===== Material shown

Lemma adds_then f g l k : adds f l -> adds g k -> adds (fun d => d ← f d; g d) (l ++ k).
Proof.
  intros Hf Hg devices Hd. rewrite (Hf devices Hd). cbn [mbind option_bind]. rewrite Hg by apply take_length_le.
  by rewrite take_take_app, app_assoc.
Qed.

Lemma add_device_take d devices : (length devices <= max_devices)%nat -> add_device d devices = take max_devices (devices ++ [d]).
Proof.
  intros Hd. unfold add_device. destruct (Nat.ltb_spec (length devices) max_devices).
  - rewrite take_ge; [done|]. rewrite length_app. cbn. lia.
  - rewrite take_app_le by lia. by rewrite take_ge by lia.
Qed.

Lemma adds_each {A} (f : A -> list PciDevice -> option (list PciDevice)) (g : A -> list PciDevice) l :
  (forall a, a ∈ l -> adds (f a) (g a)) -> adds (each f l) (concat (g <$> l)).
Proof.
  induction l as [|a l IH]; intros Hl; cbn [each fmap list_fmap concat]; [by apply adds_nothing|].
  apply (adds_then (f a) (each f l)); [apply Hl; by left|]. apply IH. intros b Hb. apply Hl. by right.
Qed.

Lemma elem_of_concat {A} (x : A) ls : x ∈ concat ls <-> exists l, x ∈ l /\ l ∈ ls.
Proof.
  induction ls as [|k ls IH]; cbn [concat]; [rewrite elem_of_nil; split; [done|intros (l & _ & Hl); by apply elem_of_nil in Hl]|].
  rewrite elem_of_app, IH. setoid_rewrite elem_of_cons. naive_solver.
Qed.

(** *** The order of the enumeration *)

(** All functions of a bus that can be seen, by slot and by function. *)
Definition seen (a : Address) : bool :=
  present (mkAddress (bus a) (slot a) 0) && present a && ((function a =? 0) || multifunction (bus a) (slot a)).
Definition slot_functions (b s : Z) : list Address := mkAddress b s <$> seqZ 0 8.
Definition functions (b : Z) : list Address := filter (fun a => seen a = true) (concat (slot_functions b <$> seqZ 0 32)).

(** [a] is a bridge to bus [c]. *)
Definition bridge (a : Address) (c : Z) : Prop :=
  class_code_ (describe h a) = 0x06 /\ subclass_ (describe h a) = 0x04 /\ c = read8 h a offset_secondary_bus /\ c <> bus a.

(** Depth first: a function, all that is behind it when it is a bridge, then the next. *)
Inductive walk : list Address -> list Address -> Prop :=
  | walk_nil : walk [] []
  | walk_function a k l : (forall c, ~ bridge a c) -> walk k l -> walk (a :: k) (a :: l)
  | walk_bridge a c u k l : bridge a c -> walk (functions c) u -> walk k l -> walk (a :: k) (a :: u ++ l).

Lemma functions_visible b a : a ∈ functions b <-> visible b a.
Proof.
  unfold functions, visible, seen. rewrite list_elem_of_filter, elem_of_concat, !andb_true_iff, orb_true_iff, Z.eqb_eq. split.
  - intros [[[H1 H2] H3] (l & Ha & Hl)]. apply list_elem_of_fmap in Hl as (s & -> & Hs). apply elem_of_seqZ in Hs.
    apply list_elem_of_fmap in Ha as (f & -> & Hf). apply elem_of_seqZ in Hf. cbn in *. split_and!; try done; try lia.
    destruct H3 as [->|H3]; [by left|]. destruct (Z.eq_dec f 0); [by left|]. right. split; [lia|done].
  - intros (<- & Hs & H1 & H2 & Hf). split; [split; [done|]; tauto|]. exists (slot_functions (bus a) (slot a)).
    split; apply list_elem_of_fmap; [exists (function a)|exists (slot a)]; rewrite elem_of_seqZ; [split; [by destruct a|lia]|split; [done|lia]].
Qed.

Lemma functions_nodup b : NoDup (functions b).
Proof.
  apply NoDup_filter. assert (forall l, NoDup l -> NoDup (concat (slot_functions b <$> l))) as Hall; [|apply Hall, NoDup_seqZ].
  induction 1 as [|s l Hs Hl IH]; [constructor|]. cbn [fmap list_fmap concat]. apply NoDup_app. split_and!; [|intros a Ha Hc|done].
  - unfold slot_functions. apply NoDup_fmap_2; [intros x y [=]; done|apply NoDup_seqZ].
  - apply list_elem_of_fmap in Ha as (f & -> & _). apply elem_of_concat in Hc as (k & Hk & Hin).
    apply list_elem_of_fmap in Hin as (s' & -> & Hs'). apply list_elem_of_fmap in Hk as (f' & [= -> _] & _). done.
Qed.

==========

Find the lines above with the word "Lemma". Copy them out.

Lemma adds_then f g l k : adds f l -> adds g k -> adds (fun d => d ← f d; g d) (l ++ k).
Lemma add_device_take d devices : (length devices <= max_devices)%nat -> add_device d devices = take max_devices (devices ++ [d]).
Lemma adds_each {A} (f : A -> list PciDevice -> option (list PciDevice)) (g : A -> list PciDevice) l :
Lemma elem_of_concat {A} (x : A) ls : x ∈ concat ls <-> exists l, x ∈ l /\ l ∈ ls.
Lemma functions_visible b a : a ∈ functions b <-> visible b a.
Lemma functions_nodup b : NoDup (functions b).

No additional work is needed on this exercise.